But please maintain the practice of beginning a new thread within the appropriate board (and/or searching for one related) for tackling ideas and/or questions that are clearly separate from the main purpose of an already existing thread. It makes moderating a bit easier, and also helps keep comments categorized appropriately for those searching for specific information.

Thank you in advance,
BTN
Milnet.ca Staff


----------



## Spencer100 (8 Aug 2020)

Noted.  I guess I'm one of the offenders.  I read and have a ton subscriptions.  I like to post articles. But sometimes I do feel I'm not qualified to give an opinion.  I really like hearing from those who do.  Should just put a sentence intro?


----------



## PuckChaser (8 Aug 2020)

Spencer100 said:
			
		

> Noted.  I guess I'm one of the offenders.  I read and have a ton subscriptions.  I like to post articles. But sometimes I do feel I'm not qualified to give an opinion.  I really like hearing from those who do.  Should just put a sentence intro?

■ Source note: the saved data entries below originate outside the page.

Definition point_of (s : queue_state) (t : Z) : point := default Outside (points s !! t).
Definition set_point (s : queue_state) (t : Z) (p : point) : queue_state :=
  QState (q s) (<[t := p]> (points s)).
Definition set_q (s : queue_state) (q : intq) : queue_state := QState q (points s).

Definition set_lock (q : intq) (v : Z) (ws : list Z) (h : Z) : intq :=
  Intq v ws h (not_full q) (not_empty q) (buf q) (head q) (tail q).
Definition set_waiter (o : op) (q : intq) (t : Z) : intq :=
  match o with
  | Get => Intq (lock_value q) (lock_waiters q) (lock_holder q) (not_full q) t (buf q) (head q) (tail q)
  | Put _ => Intq (lock_value q) (lock_waiters q) (lock_holder q) t (not_empty q) (buf q) (head q) (tail q)
  end.
Definition waiter (o : op) (q : intq) : Z :=
  match o with Get => not_empty q | Put _ => not_full q end.

(** [thread_unblock] of a thread that sleeps in the queue's code. *)
Definition unblock (s : queue_state) (t : Z) : res queue_state :=
  match point_of s t with
  | DownSleep o => Ret (set_point s t (InDown o))
  | WaitSleep o => Ret (set_point s t (AfterWait o))
  | _ => Panic
  end.

(** [wait (q, waiter)] of a thread that is to do [o]. *)
Definition wait (s : queue_state) (t : Z) (o : op) : res queue_state :=
  ASSERT (blocked o (q s));;
  Ret (set_point (set_q s (set_waiter o (q s) t)) t (WaitSleep o)).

Posting why you think an article is interesting or news worthy is what we're looking for. What we don't want is an article link, a quote and no independent thought. We could get an RSS bot to make those kinds of posts.


----------



## shawn5o (9 Aug 2020)

Spencer100 said:
			
		

> Noted.  I guess I'm one of the offenders.  I read and have a ton subscriptions.  I like to post articles. But sometimes I do feel I'm not qualified to give an opinion.  I really like hearing from those who do.  Should just put a sentence intro?



Me too.

Thanks to the DS for bringing this up.


----------



## The Bread Guy (30 Aug 2020)

PuckChaser said:
			
		

> Posting why you think an article is interesting or news worthy is what we're looking for. What we don't want is an article link, a quote and no independent thought. We could get an RSS bot to make those kinds of posts.


Guiltier than most myself - thanks for the reminder.


----------



## PuckChaser (30 Aug 2020)

Bread Guy said:
			
		

> Guiltier than most myself - thanks for the reminder.



With your former username, it was kind of expected (and welcomed in most cases).  ;D

What we really don't want is people throwing articles into a political thread like a hand grenade with the pin pulled into a room and then watching what happens from the safety of outside. Its just a passive form of trolling.


----------